**Dataset excerpts:**
....

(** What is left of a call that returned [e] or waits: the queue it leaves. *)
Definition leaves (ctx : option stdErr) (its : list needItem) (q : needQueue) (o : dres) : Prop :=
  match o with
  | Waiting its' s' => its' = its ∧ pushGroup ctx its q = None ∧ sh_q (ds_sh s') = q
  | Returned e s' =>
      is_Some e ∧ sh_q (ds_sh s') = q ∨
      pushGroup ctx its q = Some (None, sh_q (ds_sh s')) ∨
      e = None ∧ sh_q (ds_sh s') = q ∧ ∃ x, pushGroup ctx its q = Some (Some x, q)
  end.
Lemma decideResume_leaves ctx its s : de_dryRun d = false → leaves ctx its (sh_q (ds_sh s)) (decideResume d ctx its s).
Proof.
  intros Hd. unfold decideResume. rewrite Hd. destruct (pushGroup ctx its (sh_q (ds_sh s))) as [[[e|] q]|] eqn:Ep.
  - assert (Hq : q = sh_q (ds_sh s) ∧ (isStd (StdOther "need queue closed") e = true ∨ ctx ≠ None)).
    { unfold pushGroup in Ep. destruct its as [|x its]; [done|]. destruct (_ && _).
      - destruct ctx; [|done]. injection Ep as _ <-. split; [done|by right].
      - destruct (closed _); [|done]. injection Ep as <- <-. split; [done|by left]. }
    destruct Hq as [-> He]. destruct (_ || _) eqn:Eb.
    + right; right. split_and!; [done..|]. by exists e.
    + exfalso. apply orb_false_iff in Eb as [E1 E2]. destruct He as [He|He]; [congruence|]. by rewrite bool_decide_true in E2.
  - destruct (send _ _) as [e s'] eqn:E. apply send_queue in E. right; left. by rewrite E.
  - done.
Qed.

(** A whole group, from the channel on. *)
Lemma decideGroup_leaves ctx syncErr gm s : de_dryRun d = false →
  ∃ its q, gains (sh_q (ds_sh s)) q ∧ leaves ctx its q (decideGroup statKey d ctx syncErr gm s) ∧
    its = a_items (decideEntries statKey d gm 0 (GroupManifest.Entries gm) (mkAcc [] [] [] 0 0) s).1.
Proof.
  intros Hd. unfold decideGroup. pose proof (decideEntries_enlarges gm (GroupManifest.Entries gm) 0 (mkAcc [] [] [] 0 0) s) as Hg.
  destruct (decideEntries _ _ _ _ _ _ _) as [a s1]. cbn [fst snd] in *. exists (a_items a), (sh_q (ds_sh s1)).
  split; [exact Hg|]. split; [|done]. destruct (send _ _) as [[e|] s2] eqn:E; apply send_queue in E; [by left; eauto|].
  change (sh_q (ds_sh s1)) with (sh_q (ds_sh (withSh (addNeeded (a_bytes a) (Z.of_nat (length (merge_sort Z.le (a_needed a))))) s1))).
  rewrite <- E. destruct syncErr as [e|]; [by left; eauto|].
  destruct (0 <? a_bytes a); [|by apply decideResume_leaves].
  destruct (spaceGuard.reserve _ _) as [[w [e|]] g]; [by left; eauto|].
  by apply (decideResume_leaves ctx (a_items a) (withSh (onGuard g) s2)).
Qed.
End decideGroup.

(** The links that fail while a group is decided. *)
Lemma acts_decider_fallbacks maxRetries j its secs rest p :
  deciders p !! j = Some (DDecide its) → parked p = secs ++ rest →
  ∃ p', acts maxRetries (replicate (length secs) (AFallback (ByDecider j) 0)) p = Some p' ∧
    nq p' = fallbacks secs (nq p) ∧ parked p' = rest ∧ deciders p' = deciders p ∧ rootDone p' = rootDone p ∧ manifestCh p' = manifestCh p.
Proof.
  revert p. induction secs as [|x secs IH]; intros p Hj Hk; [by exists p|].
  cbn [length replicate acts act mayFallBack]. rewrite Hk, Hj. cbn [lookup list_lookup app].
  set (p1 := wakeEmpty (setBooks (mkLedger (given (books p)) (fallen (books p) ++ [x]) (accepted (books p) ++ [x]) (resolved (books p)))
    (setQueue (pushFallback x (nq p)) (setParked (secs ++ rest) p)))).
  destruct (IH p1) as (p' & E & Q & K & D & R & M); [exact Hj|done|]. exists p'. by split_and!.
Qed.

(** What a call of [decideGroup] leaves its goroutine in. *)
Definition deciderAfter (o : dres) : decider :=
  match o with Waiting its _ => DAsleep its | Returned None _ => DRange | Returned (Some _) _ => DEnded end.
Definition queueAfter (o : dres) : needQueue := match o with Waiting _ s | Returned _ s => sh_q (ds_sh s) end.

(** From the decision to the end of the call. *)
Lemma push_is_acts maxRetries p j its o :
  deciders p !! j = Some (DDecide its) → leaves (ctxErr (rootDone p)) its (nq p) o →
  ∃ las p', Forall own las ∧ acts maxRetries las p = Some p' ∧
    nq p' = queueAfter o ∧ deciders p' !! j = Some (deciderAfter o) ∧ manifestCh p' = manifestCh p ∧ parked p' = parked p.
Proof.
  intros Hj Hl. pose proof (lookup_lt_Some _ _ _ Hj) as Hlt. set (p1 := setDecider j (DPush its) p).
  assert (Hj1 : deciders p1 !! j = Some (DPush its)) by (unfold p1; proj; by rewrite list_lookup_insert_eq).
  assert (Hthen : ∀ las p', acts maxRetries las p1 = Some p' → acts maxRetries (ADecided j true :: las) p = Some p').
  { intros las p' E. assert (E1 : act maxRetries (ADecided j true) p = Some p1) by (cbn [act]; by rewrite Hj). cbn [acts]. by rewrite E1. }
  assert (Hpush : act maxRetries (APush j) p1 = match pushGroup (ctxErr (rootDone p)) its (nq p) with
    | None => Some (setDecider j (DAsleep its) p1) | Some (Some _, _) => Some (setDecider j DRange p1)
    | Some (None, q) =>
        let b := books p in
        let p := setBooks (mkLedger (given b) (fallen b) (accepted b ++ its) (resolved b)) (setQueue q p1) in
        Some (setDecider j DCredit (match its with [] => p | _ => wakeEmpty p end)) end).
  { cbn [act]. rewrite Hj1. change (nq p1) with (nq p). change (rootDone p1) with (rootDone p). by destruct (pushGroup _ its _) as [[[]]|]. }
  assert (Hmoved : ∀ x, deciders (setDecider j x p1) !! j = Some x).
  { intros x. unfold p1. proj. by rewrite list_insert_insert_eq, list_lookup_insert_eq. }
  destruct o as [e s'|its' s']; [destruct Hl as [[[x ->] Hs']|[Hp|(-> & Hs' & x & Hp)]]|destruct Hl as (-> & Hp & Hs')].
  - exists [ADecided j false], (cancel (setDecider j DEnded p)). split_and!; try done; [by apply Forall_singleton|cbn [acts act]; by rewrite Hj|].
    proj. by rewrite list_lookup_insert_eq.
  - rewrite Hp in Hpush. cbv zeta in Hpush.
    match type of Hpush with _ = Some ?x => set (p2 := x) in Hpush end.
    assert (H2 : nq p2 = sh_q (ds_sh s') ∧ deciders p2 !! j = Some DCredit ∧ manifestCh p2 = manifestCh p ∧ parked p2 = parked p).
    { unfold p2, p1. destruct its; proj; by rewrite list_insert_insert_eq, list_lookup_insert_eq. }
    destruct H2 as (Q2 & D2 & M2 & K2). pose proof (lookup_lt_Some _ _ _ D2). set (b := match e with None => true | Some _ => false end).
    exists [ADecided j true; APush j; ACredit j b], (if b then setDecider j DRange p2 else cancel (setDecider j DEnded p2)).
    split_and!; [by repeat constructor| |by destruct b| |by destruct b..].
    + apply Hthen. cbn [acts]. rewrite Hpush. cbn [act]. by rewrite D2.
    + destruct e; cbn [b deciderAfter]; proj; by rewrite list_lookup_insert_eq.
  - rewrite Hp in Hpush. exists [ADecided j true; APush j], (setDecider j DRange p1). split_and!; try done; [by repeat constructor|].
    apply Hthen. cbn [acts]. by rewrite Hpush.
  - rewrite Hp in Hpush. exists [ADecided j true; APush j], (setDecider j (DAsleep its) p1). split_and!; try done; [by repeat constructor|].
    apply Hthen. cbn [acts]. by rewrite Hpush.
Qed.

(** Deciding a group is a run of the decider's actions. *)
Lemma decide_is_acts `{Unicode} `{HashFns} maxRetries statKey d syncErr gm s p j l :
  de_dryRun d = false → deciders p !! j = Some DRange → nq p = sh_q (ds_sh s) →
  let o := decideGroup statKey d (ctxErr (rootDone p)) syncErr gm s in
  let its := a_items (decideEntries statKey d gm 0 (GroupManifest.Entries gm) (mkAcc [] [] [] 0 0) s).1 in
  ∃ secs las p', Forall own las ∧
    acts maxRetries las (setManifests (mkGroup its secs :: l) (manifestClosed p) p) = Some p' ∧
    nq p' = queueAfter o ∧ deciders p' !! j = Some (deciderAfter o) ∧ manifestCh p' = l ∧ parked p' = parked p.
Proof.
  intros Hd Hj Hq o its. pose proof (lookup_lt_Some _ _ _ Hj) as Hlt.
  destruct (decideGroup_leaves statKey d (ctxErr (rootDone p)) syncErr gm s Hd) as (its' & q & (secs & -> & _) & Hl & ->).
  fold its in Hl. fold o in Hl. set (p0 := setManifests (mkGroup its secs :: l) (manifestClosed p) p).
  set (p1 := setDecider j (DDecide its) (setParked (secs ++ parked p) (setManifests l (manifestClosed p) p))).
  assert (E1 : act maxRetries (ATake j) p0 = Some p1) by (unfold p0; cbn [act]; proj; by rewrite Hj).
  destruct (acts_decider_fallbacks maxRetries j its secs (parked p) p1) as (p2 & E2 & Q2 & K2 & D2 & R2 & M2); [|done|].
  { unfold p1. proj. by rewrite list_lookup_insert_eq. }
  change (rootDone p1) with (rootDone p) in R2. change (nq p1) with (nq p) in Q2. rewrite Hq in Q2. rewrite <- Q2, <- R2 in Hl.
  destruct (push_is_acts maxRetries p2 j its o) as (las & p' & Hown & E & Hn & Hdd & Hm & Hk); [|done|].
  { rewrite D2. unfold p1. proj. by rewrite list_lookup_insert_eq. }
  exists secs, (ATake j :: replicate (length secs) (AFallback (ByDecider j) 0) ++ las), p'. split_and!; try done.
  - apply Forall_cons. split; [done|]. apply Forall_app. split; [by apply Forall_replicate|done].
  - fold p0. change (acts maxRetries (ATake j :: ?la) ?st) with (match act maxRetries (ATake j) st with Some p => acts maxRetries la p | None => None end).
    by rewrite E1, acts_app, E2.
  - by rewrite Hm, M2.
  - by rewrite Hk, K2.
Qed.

....

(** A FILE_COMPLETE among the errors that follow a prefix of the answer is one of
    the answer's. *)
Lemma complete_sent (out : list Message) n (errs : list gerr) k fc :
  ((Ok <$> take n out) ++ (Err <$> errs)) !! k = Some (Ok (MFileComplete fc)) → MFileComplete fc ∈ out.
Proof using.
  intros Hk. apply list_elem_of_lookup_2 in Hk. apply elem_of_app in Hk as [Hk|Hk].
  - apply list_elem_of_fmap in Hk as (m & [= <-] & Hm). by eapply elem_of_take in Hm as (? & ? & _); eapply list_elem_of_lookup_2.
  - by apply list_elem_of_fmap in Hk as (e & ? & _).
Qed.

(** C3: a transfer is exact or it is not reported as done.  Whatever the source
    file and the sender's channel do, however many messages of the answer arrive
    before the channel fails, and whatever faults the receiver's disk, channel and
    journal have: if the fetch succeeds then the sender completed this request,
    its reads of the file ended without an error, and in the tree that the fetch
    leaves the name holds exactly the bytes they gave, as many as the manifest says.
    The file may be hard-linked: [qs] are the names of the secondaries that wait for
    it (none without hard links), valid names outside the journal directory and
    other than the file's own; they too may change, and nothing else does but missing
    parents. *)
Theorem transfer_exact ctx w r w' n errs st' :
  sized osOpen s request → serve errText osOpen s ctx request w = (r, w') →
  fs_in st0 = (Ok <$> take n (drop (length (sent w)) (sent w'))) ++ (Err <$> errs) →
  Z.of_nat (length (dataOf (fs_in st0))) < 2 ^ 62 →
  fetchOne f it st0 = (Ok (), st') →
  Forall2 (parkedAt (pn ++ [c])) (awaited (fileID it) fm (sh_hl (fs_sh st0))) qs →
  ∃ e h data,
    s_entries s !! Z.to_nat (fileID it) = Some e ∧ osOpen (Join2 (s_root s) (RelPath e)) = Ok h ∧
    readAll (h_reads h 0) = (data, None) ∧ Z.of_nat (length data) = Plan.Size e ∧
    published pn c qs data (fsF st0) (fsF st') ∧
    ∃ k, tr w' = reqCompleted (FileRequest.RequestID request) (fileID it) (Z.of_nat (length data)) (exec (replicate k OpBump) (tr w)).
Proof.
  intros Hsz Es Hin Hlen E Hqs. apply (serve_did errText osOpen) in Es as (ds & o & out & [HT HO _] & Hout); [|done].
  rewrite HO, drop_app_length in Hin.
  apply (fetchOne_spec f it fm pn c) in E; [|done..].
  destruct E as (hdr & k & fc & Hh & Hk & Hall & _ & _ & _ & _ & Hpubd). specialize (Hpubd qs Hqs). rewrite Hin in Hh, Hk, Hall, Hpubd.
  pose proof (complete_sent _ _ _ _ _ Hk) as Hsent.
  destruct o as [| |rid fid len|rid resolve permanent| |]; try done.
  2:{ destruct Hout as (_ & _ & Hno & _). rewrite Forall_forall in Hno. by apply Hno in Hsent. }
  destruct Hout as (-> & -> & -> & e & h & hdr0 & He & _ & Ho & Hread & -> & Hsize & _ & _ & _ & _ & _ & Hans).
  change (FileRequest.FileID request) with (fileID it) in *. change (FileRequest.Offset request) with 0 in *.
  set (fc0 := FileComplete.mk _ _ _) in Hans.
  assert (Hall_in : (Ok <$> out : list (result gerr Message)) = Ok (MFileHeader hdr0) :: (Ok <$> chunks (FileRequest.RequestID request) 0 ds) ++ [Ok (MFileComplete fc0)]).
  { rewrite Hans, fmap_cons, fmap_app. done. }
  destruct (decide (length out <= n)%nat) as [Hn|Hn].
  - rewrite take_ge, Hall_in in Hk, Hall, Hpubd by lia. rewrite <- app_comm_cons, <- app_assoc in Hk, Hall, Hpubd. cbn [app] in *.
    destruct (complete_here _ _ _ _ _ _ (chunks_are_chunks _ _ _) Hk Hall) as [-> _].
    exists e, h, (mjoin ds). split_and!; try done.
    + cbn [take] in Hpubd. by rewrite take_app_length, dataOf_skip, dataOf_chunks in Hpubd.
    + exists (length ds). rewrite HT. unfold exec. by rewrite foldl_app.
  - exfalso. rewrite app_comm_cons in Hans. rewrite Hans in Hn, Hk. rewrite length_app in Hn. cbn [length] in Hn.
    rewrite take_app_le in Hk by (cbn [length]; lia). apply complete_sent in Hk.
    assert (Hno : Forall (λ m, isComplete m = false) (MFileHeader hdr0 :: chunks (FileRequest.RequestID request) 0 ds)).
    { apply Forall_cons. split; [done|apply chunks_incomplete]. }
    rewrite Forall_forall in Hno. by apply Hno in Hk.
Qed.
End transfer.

....

**What the exercise asks:** Among the entries above, the lines between the ones containing "parents. *)" and "apply (fetchOne_spec f", inclusive, are to be transcribed exactly. No other line is to be given.

**Output:**
    parents. *)
Theorem transfer_exact ctx w r w' n errs st' :
  sized osOpen s request → serve errText osOpen s ctx request w = (r, w') →
  fs_in st0 = (Ok <$> take n (drop (length (sent w)) (sent w'))) ++ (Err <$> errs) →
  Z.of_nat (length (dataOf (fs_in st0))) < 2 ^ 62 →
  fetchOne f it st0 = (Ok (), st') →
  Forall2 (parkedAt (pn ++ [c])) (awaited (fileID it) fm (sh_hl (fs_sh st0))) qs →
  ∃ e h data,
    s_entries s !! Z.to_nat (fileID it) = Some e ∧ osOpen (Join2 (s_root s) (RelPath e)) = Ok h ∧
    readAll (h_reads h 0) = (data, None) ∧ Z.of_nat (length data) = Plan.Size e ∧
    published pn c qs data (fsF st0) (fsF st') ∧
    ∃ k, tr w' = reqCompleted (FileRequest.RequestID request) (fileID it) (Z.of_nat (length data)) (exec (replicate k OpBump) (tr w)).
Proof.
  intros Hsz Es Hin Hlen E Hqs. apply (serve_did errText osOpen) in Es as (ds & o & out & [HT HO _] & Hout); [|done].
  rewrite HO, drop_app_length in Hin.
  apply (fetchOne_spec f it fm pn c) in E; [|done..].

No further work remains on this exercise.